**Task to complete:**
Each line from the opening of the listing below through the line that contains "From Stdlib Require Import Strings.Byte" is to be output exactly as written.

------ Dataset extract

(* ===== verification/ValueLogSpec.v ===== *)
(** * The value log as a store of batches (src/src/values/mod.rs)

    The log stands for the contents of its batches, whether they are cached or
    not, and its index for the flags of their values.  Values that are written, up
    to 4094 in a batch, come back from the cache or from the files.  Deleting values is another
    matter: the theorems say when it panics. *)

From stdpp Require Import base list gmap strings sorting.
From Stdlib Require Import Strings.Byte NArith Lia.
From S2P Require Import Prelude Disk WriteBatch Wal WalStatus WalCalls Manifest DataBlocks ValueBatch ValueIndex ValueIndexInv ValueLog.

Local Open Scope nat_scope.
Local Open Scope lsm_scope.

(** ** What the index leaves alone *)

Create HintDb keeping.

Section keeping.
Context `{BitVec} `{Compression}.

(** The index changes its own files only, and not the counter of the batches. *)
Definition keeps (s s' : ValueIndex.ValueIndex) : Prop :=
  (∀ f, (∀ id, f ≠ ValueIndexFile id) → s'.(ValueIndex.files) !! f = s.(ValueIndex.files) !! f) ∧
  s'.(ValueIndex.meta).(ValueLogMetadata.next_batch) = s.(ValueIndex.meta).(ValueLogMetadata.next_batch).

#[export] Instance keeps_preorder : PreOrder keeps.
Proof.
  split; [by intros s|]. intros s1 s2 s3 [F1 M1] [F2 M2]. split; [|congruence].
  intros f Hf. by rewrite F2, F1.
Qed.

Definition keeping {A} (f : st ValueIndex.ValueIndex A) : Prop := ∀ s a s', f s = Ok (a, s') → keeps s s'.

Lemma keeping_ret {A} (a : A) : keeping (mret a).
Proof. by intros s a' s' [= <- <-]. Qed.

Lemma keeping_lift {A} (a : outcome A) : keeping (lift a).
Proof. intros s a' s' E. unfold lift in E. apply bind_Ok_inv in E as (? & _ & [= <- <-]). reflexivity. Qed.
(** * Markdown preview and export: the HTML assembly pipeline

    A shallow embedding of [src/helpers.ts] ([getHtmlForWebview] and the
    code-block renderer it installs) together with the properties of the
    rendering pipeline stated in the specification.

    JavaScript strings are modelled as [string] (the UTF-8 bytes of the text).
    Every character the code inspects (the slash of the asset base, the
    keyword [mermaid]) is ASCII, so byte-wise and code-unit-wise comparison
    agree.  The third-party libraries the function calls ([highlight.js],
    [marked], [DOMPurify], [twemoji]) are not part of the repository: they
    enter as interfaces, and whatever a statement needs from them is a
    hypothesis of that statement.  The emoji postprocessor is, in addition,
    modelled from its description in the specification. *)

From Stdlib Require Import String Ascii List Bool Arith ZArith Lia.
Import ListNotations.

Open Scope list_scope.
Open Scope string_scope.

(** ** Strings *)

(** The double-quote character. *)
Definition dq : string := String (ascii_of_nat 34) EmptyString.

(** The line feed. *)
Definition nl : string := String (ascii_of_nat 10) EmptyString.

(** [n] spaces of indentation. *)
Fixpoint spaces (n : nat) : string :=
  match n with
  | O => EmptyString
  | S n' => String " " (spaces n')
  end.

(** The texts of a list, one after the other. *)
Definition join (l : list string) : string := fold_right append EmptyString l.

(** [String.prototype.startsWith]. *)
Fixpoint startsWith (s p : string) : bool :=
  match p, s with
  | EmptyString, _ => true
  | String _ _, EmptyString => false
  | String a p', String b s' => Ascii.eqb a b && startsWith s' p'
  end.

(** [String.prototype.includes]: [p] occurs in [s] as a contiguous run. *)
Fixpoint includes (s p : string) : bool :=
  startsWith s p ||
  match s with
  | EmptyString => false
  | String _ s' => includes s' p
  end.


(** Truthiness of a JavaScript string: every string but the empty one. *)
Definition truthy (s : string) : bool :=
  match s with
  | EmptyString => false
  | String _ _ => true
  end.

(** Truthiness of [string | undefined]. *)
Definition truthy_opt (o : option string) : bool :=
  match o with
  | Some s => truthy s
  | None => false
  end.

(** [s.replace(/\/$/, '')]: the pattern matches one slash standing at the
    very end of the string (no [g], no [m] flag), so at most one character
    is removed. *)
Fixpoint strip_trailing_slash (s : string) : string :=
  match s with
  | EmptyString => EmptyString
  | String c EmptyString => if Ascii.eqb c "/" then EmptyString else s
  | String c s' => String c (strip_trailing_slash s')
  end.

(** ** Completions and the effect monad *)

(** A JavaScript completion: a value, or a thrown error.  A thrown value is
    recorded by its string rendering, which is all the code does with it
    (it is interpolated into a log line). *)
Inductive completion (A : Type) : Type :=
| Normal (a : A)
| Abrupt (error : string).
Arguments Normal {A} a.
Arguments Abrupt {A} error.

(** Computations over a store [S] that may throw. *)
Definition Js (S A : Type) : Type := S -> completion A * S.

Definition ret {S A} (a : A) : Js S A := fun s => (Normal a, s).

Definition bind {S A B} (m : Js S A) (k : A -> Js S B) : Js S B :=
  fun s =>
    match m s with
    | (Normal a, s') => k a s'
    | (Abrupt e, s') => (Abrupt e, s')
    end.

(** [try { body } catch (error) { handler }]. *)
Definition try_catch {S A} (body : Js S A) (handler : string -> Js S A) : Js S A :=
  fun s =>
    match body s with
    | (Normal a, s') => (Normal a, s')
    | (Abrupt e, s') => handler e s'
    end.

(** A call into a library function that touches no store of ours. *)
Definition call {S A} (c : completion A) : Js S A := fun s => (c, s).

Declare Scope js_scope.
Delimit Scope js_scope with js.
Notation "x <- m ;; k" := (bind m (fun x => k))
  (at level 61, m at next level, right associativity) : js_scope.
Notation "m ;; k" := (bind m (fun _ => k))
  (at level 61, right associativity) : js_scope.

(** The console: the lines written with [console.error], oldest first. *)
Definition Console : Type := list string.

Definition console_error (msg : string) : Js Console unit :=
  fun c => (Normal tt, (c ++ [msg])%list).

(** ** The syntax highlighter (highlight.js) *)

(** What the renderer uses of [hljs]: [getLanguage(name)] taken as a truth
    value (a language object or [undefined]) and
    [highlight(code, { language }).value], which may throw. *)
Record Hljs : Type := {
  getLanguage : string -> bool;
  highlight : string -> string -> completion string
}.

(** ** The code-block renderer ([renderer.code], helpers.ts 59-107) *)

(** helpers.ts 64-66: the diagram container up to the interpolated code. *)
Definition mermaid_q0 : string :=
  String.concat nl
    [ EmptyString
    ; "                <div class=" ++ dq ++ "mermaid-container" ++ dq ++ ">"
    ; "                    <pre class=" ++ dq ++ "mermaid" ++ dq ++ ">" ].

(** helpers.ts 66-68: the diagram container after the interpolated code. *)
Definition mermaid_q1 : string :=
  String.concat nl
    [ "</pre>"
    ; "                </div>"
    ; "            " ].

(** helpers.ts 76-79: highlighted block, up to the language label. *)
Definition highlighted_q0 : string :=
  String.concat nl
    [ EmptyString
    ; "                <div class=" ++ dq ++ "code-block" ++ dq ++ ">"
    ; "                    <div class=" ++ dq ++ "code-header" ++ dq ++ ">"
    ; "                        <span class=" ++ dq ++ "language" ++ dq ++ ">" ].

(** helpers.ts 79-87: highlighted block, from the label to the class of the code element. *)
Definition highlighted_q1 : string :=
  String.concat nl
    [ "</span>"
    ; "                        <button class=" ++ dq ++ "copy-button" ++ dq ++ " onclick=" ++ dq ++ "copyToClipboard(this)" ++ dq ++ " title=" ++ dq ++ "Copy to clipboard" ++ dq ++ ">"
    ; "                            <svg width=" ++ dq ++ "16" ++ dq ++ " height=" ++ dq ++ "16" ++ dq ++ " viewBox=" ++ dq ++ "0 0 24 24" ++ dq ++ " fill=" ++ dq ++ "none" ++ dq ++ " stroke=" ++ dq ++ "currentColor" ++ dq ++ " stroke-width=" ++ dq ++ "2" ++ dq ++ ">"
    ; "                                <rect x=" ++ dq ++ "9" ++ dq ++ " y=" ++ dq ++ "9" ++ dq ++ " width=" ++ dq ++ "13" ++ dq ++ " height=" ++ dq ++ "13" ++ dq ++ " rx=" ++ dq ++ "2" ++ dq ++ " ry=" ++ dq ++ "2" ++ dq ++ "></rect>"
    ; "                                <path d=" ++ dq ++ "M5 15H4a2 2 0 0 1-2-2V4a2 2 0 0 1 2-2h9a2 2 0 0 1 2 2v1" ++ dq ++ "></path>"
    ; "                            </svg>"
    ; "                        </button>"
    ; "                    </div>"
    ; "                    <pre><code class=" ++ dq ++ "hljs language-" ].

(** helpers.ts 87: between the resolved language and the highlighted code. *)
Definition highlighted_q2 : string :=
  dq ++ ">".

(** helpers.ts 87-89: highlighted block, closing part. *)
Definition highlighted_q3 : string :=
  String.concat nl
    [ "</code></pre>"
    ; "                </div>"
    ; "            " ].

(** helpers.ts 92-95: fallback block, up to the language label. *)
Definition fallback_q0 : string :=
  String.concat nl
    [ EmptyString
    ; "                <div class=" ++ dq ++ "code-block" ++ dq ++ ">"
    ; "                    <div class=" ++ dq ++ "code-header" ++ dq ++ ">"
    ; "                        <span class=" ++ dq ++ "language" ++ dq ++ ">" ].

(** helpers.ts 95-103: fallback block, from the label to the code element. *)
Definition fallback_q1 : string :=
  String.concat nl
    [ "</span>"
    ; "                        <button class=" ++ dq ++ "copy-button" ++ dq ++ " onclick=" ++ dq ++ "copyToClipboard(this)" ++ dq ++ " title=" ++ dq ++ "Copy to clipboard" ++ dq ++ ">"
    ; "                            <svg width=" ++ dq ++ "16" ++ dq ++ " height=" ++ dq ++ "16" ++ dq ++ " viewBox=" ++ dq ++ "0 0 24 24" ++ dq ++ " fill=" ++ dq ++ "none" ++ dq ++ " stroke=" ++ dq ++ "currentColor" ++ dq ++ " stroke-width=" ++ dq ++ "2" ++ dq ++ ">"
    ; "                                <rect x=" ++ dq ++ "9" ++ dq ++ " y=" ++ dq ++ "9" ++ dq ++ " width=" ++ dq ++ "13" ++ dq ++ " height=" ++ dq ++ "13" ++ dq ++ " rx=" ++ dq ++ "2" ++ dq ++ " ry=" ++ dq ++ "2" ++ dq ++ "></rect>"
    ; "                                <path d=" ++ dq ++ "M5 15H4a2 2 0 0 1-2-2V4a2 2 0 0 1 2-2h9a2 2 0 0 1 2 2v1" ++ dq ++ "></path>"
    ; "                            </svg>"
    ; "                        </button>"
    ; "                    </div>"
    ; "                    <pre><code>" ].

(** helpers.ts 103-105: fallback block, closing part. *)
Definition fallback_q2 : string :=
  String.concat nl
    [ "</code></pre>"
    ; "                </div>"
    ; "            " ].

(** The template literal of helpers.ts 64-68. *)
Definition mermaid_block (code : string) : string :=
  mermaid_q0 ++ code ++ mermaid_q1.

(** The template literal of helpers.ts 76-89. *)
Definition highlighted_block (lang validLanguage highlightedCode : string) : string :=
  highlighted_q0 ++ lang ++ highlighted_q1 ++ validLanguage ++ highlighted_q2
    ++ highlightedCode ++ highlighted_q3.

(** The template literal of helpers.ts 92-105. *)
Definition fallback_block (lang code : string) : string :=
  fallback_q0 ++ lang ++ fallback_q1 ++ code ++ fallback_q2.

(** [language || 'plaintext'] (helpers.ts 60). *)
Definition resolve_lang (language : option string) : string :=
  match language with
  | Some l => if truthy l then l else "plaintext"
  | None => "plaintext"
  end.

(** [hljs.getLanguage(lang) ? lang : 'plaintext'] (helpers.ts 73). *)
Definition validLanguage (hljs : Hljs) (lang : string) : string :=
  if getLanguage hljs lang then lang else "plaintext".

(** [renderer.code = (code, language) => ...] (helpers.ts 59-107). *)
Definition renderer_code (hljs : Hljs) (code : string) (language : option string)
  : Js Console string :=
  let lang := resolve_lang language in
  if (lang =? "mermaid")%string then
    ret (mermaid_block code)
  else
    try_catch
      (let validLanguage := validLanguage hljs lang in
       highlightedCode <- call (highlight hljs code validLanguage) ;;
       ret (highlighted_block lang validLanguage highlightedCode))%js
      (fun error =>
         console_error ("Error highlighting code: " ++ error) ;;
         ret (fallback_block lang code))%js.

(** ** The Markdown engine (marked) *)

(** [new marked.Renderer()] with its [code] method, the only one the
    function overrides. *)
Record Renderer : Type := {
  render_code : string -> option string -> Js Console string
}.

(** [ExtendedMarkedOptions] (helpers.ts 45-53), with the fields the function
    sets (helpers.ts 109-121). *)
Record ExtendedMarkedOptions : Type := {
  renderer : Renderer;
  opt_highlight : string -> string -> completion string;
  langPrefix : string;
  gfm : bool;
  breaks : bool;
  smartLists : bool;
  smartypants : bool;
  xhtml : bool
}.

(** An extension object handed to [marked.use]. *)
Inductive MarkedExtension : Type :=
| KatexExtension.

------------

**Task response:**
(* ===== verification/ValueLogSpec.v ===== *)
(** * The value log as a store of batches (src/src/values/mod.rs)

    The log stands for the contents of its batches, whether they are cached or
    not, and its index for the flags of their values.  Values that are written, up
    to 4094 in a batch, come back from the cache or from the files.  Deleting values is another
    matter: the theorems say when it panics. *)

From stdpp Require Import base list gmap strings sorting.
From Stdlib Require Import Strings.Byte NArith Lia.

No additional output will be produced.